Von Tetzchner não é o único ex-funcionário da Opera em Vivaldi. 'Há cerca de 25 pessoas no Vivaldi, enquanto a equipe técnica é de 18 pessoas. Metade deles são ex-funcionários da Ópera', disse ele.

  O cofundador da Vivaldi, Jon S. von Tetzchner

O navegador inicial é executado em Windows, Mac e Linux. Versões móveis seguirão, mas Vivaldi ainda não tem detalhes, acrescentou von Tetzchner.

O celular é um grande desafio. O Safari da Apple, um navegador que ocupa o quarto lugar em computadores pessoais, comanda a influência dos programadores em virtude de seu amplo uso em dispositivos iPhone e iPad que executam o sistema operacional iOS da Apple. O Google tem trabalhado duro para melhorar sua versão móvel do Chrome, e a Mozilla tem não apenas um esforço de navegador móvel, mas um todo o sistema operacional móvel baseado em navegador .

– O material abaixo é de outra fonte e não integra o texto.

Lemma keeps_store_open_in (dir : path) : d `suffix_of` dir -> keeps any P store_inside (store_open dir).
Proof.
  intros Hd. unfold store_open. apply (keeps_bind _ _ any); [keep|]. intros _ _.
  eapply keeps_bind; [by apply keeps_map_err, keeps_log_in|]. intros [l rep] Hl. by apply keeps_ret.
Qed.

Lemma keeps_on_store_log {A : Type} (m : M Log LogError A) :
  keeps (log_inside d) P any m -> keeps store_inside P any (zoom st_log set_log (map_err StLog m)).
Proof.
  intros Hm. by apply (keeps_zoom _ _ (log_inside d));
    [apply keeps_map_err|intros st [_ Hl]|intros st l [Hd _] Hl].
Qed.

Lemma keeps_run_call_in (c : WriteCall) : keeps store_inside P any (run_call c).
Proof.
  assert (forall (A : Type) (m : M Log LogError A) (f : A -> Store -> gmap bytes (list VersionEntry)),
    keeps (log_inside d) P any m ->
    keeps store_inside P any (a ← zoom st_log set_log (map_err StLog m); modify (fun st => set_index (f a st) st))) as Hw.
  { intros A m f Hm. eapply keeps_bind; [by apply keeps_on_store_log|]. intros a _.
    apply keeps_modify; [by intros st []|done]. }
  destruct c as [k v|k|ops]; cbn [run_call]; unfold store_put, store_delete, apply_batch.
  - apply Hw, keeps_append_put_in.
  - apply Hw, keeps_append_delete_in.
  - apply Hw, keeps_log_append_batch_in.
Qed.

Lemma keeps_build_in (dir : path) (rs : list LogRecord) :
  d `suffix_of` dir -> keeps any P any (build_compacted dir rs).
Proof.
  intros Hd. unfold build_compacted. apply (keeps_bind _ _ any); [keep|]. intros ex _.
  apply (keeps_bind _ _ any); [keep|]. intros _ _. apply (keeps_bind _ _ any); [keep|]. intros _ _.
  eapply keeps_bind; [by apply keeps_map_err, keeps_log_in|]. intros [l rep] Hl.
  eapply keeps_bind; [apply (keeps_on _ _ (log_inside d) any l _ Hl), keeps_map_err, keeps_append_verbatim_in|].
  intros a _. by apply keeps_ret.
Qed.

Lemma keeps_placeholder_in (dir : path) :
  d `suffix_of` dir -> keeps any P (log_inside d) (open_placeholder dir).
Proof.
  intros Hd. unfold open_placeholder. apply (keeps_bind _ _ any); [keep|]. intros ex _.
  apply (keeps_bind _ _ any); [keep|]. intros _ _. apply (keeps_bind _ _ any); [keep|]. intros _ _.
  eapply keeps_bind; [by apply keeps_map_err, keeps_log_in|]. intros [l rep] Hl. by apply keeps_ret.
Qed.

Lemma keeps_set_log_in (l : Log) : log_inside d l -> keeps store_inside P any (modify (set_log l) : M _ StoreError _).
Proof. intros Hl. apply keeps_modify; [|done]. by intros st [Hd _]. Qed.

Lemma keeps_compact_in : keeps store_inside P any compact.
Proof.
  unfold compact. eapply keeps_bind; [apply keeps_get_state|]. intros st [Hd _]. cbv zeta.
  destruct (compact_records st) as [records live].
  apply (keeps_bind _ _ any); [apply keeps_io, keeps_build_in; by apply inside_child|]. intros _ _.
  apply (keeps_bind _ _ any); [keep|]. intros _ _.
  eapply keeps_bind; [apply keeps_io, keeps_placeholder_in; by apply inside_child|]. intros l0 Hl0.
  apply (keeps_bind _ _ any); [by apply keeps_set_log_in|]. intros _ _.
  apply (keeps_bind _ _ any); [apply keeps_io; keep|]. intros _ _.
  eapply keeps_bind; [by apply keeps_io, keeps_map_err, keeps_log_in|]. intros [l rep] Hl.
  apply (keeps_bind _ _ any); [by apply keeps_set_log_in|]. intros _ _.
  apply (keeps_bind _ _ any); [keep|]. intros _ _. by apply keeps_ret.
Qed.
End stores_confined.

(** ** The shape of the file system *)

Section rooted_index.
Context `{Crc32, DirOrder}.

#[local] Hint Resolve rooted_open_for_append rooted_log_open rooted_log_append_batch : rooted.

Lemma rooted_append_put (k v : bytes) : keeps_rooted (append_put k v).
Proof. unfold append_put, log_append. keeps. Qed.

Lemma rooted_append_delete (k : bytes) : keeps_rooted (append_delete k).
Proof. unfold append_delete, log_append. keeps. Qed.

#[local] Hint Resolve rooted_append_put rooted_append_delete : rooted.

Lemma rooted_run_call (c : WriteCall) : keeps_rooted (run_call c).
Proof. destruct c; cbn [run_call]; unfold store_put, store_delete, apply_batch; keeps. Qed.

Lemma rooted_unwrap {S E A : Type} (o : option A) : keeps_rooted (unwrap o : M S E A).
Proof. apply keeps_unwrap. Qed.

Lemma rooted_lift_res {S E E1 A : Type} (f : E1 -> E) (r : Res E1 A) : keeps_rooted (lift_res f r : M S E A).
Proof. apply keeps_lift_res. Qed.

Lemma rooted_metadata_len : keeps_rooted metadata_len.
Proof. apply rooted_atomic. intros h fs Hr. by destruct (file_at fs (h_path h)). Qed.

#[local] Hint Resolve rooted_unwrap rooted_lift_res rooted_metadata_len : rooted.

Lemma rooted_hps_read (id : PageId) : keeps_rooted (hps_read_page id).
Proof. unfold hps_read_page. keeps. Qed.

Lemma rooted_hps_write (id : PageId) (page : Page) : keeps_rooted (hps_write_page id page).
Proof. unfold hps_write_page. keeps. Qed.

Lemma rooted_hps_allocate : keeps_rooted hps_allocate_page_id.
Proof. unfold hps_allocate_page_id. keeps. Qed.

Lemma rooted_hps_open (dir : path) : keeps_rooted (hps_open dir).
Proof. unfold hps_open, log_open. keeps. Qed.
End rooted_index.

(** ** Programs *)

(** Goes on after an error. *)
Definition tolerate {St Er : Type} (m : M St Er unit) : M St Er unit := catch m (fun _ => mret tt).

Section programs.
Context `{Crc32, DirOrder}.

(** A call of a store: a write or a compaction. *)
Definition run_store_call (c : option WriteCall) : M Store StoreError unit :=
  match c with Some c => run_call c | None => _ ← compact; mret tt end.

(** A process that opens a store and uses it, whatever errors the calls return. *)
Definition store_program (dir : path) (calls : list (option WriteCall)) : M unit StoreError unit :=
  st ← store_open dir; _ ← on st (for_each (fun c => tolerate (run_store_call c)) calls); mret tt.

(** The same for an indexed store. *)
Definition indexed_program (fuel : nat) (dir : path) (cap interval : nat) (qs : list Request) :
    M unit IndexedStoreError unit :=
  s ← open_with_options fuel dir cap interval; _ ← on s (for_each (fun q => tolerate (request fuel q)) qs); mret tt.

(** Started where the parent directory exists, the program leaves everything outside of [dir] as it
    was and every directory with its parent, however it ends. *)
Definition confined {A E : Type} (dir : path) (m : M unit E A) : Prop :=
  forall fs faults, rooted fs -> (forall n q, dir = n :: q -> is_Some (fs !! q)) ->
    let fs' := w_fs (m tt (mkWorld fs faults)).2 in below dir fs fs' /\ rooted fs'.

Lemma rooted_dir_ok (p : path) (fs : fsys) : rooted fs -> is_Some (fs !! p) -> dir_ok fs p.
Proof.
  intros Hr. induction p as [|n p IH]; intros Hp q Hq; [by apply suffix_nil_inv in Hq as ->|].
  apply suffix_cons_or in Hq as [->|Hq]; [done|]. apply IH; [by eapply Hr|done].
Qed.

Lemma confined_intro {A E : Type} (n : bytes) (q : path) (m : M unit E A) :
  (forall fs, dir_ok fs q -> keeps any (below (n :: q) fs) any m) -> keeps_rooted m -> confined (n :: q) m.
Proof.
  intros Hk Hr fs faults Hf Hp. split; [|by apply (Hr tt (mkWorld fs faults))].
  by apply (Hk fs (rooted_dir_ok q fs Hf (Hp _ _ eq_refl)) tt (mkWorld fs faults)).
Qed.

Lemma keeps_tolerate {St Er : Type} (I : St -> Prop) (P : fsys -> Prop) (m : M St Er unit) :
  keeps I P any m -> keeps I P any (tolerate m).
Proof. intros Hm. apply keeps_catch; [done|]. intros e. by apply keeps_ret. Qed.

(** A program that opens a component and uses it. *)
Lemma keeps_session {St E C : Type} (P : fsys -> Prop) (I : St -> Prop) (open : M unit E St) (call : C -> M St E unit)
    (cs : list C) :
  keeps any P I open -> (forall c, keeps I P any (call c)) ->
  keeps any P any (s ← open; _ ← on s (for_each (fun c => tolerate (call c)) cs); mret tt).
Proof.
  intros Ho Hc. eapply keeps_bind; [exact Ho|]. intros s Hs.
  eapply keeps_bind; [|intros a _; by apply keeps_ret].
  apply (keeps_on _ _ I any s _ Hs), keeps_for_each. intros c _. by apply keeps_tolerate.
Qed.

Lemma confined_store (n : bytes) (q : path) (calls : list (option WriteCall)) :
  confined (n :: q) (store_program (n :: q) calls).
Proof.
  apply confined_intro.
  - intros fs Hq. apply (keeps_session _ (store_inside n q)); [by apply keeps_store_open_in|].
    intros [c|]; [apply keeps_run_call_in|]. eapply keeps_bind; [by apply keeps_compact_in|]. intros r _.
    by apply keeps_ret.
  - apply (keeps_session _ any); [apply rooted_store_open|]. intros [c|]; [apply rooted_run_call|].
    apply rooted_bind; [apply rooted_compact|]. intros r. apply rooted_ret.
Qed.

O Opera continua relevante na navegação móvel também, embora tenha lutado para levar adiante sua relevância à medida que o mercado de smartphones faz a transição de sistemas operacionais mais primitivos para iOS e Android do Google. Opera oferece uma variedade de navegadores móveis, incluindo Ópera Mini e o mais novo Costa da Ópera .

Conquistar navegadores financiados por gigantes como Apple, Microsoft e Google é provavelmente impossível. Mas o Opera mostrou que a navegação é um mercado grande o suficiente para que fosse possível fazer negócios nas sombras dos gigantes. Talvez Vivaldi encontre outro lugar assim.

'O mercado de navegadores sempre foi desafiador, mas estamos prontos para esse desafio', disse von Tetzchner.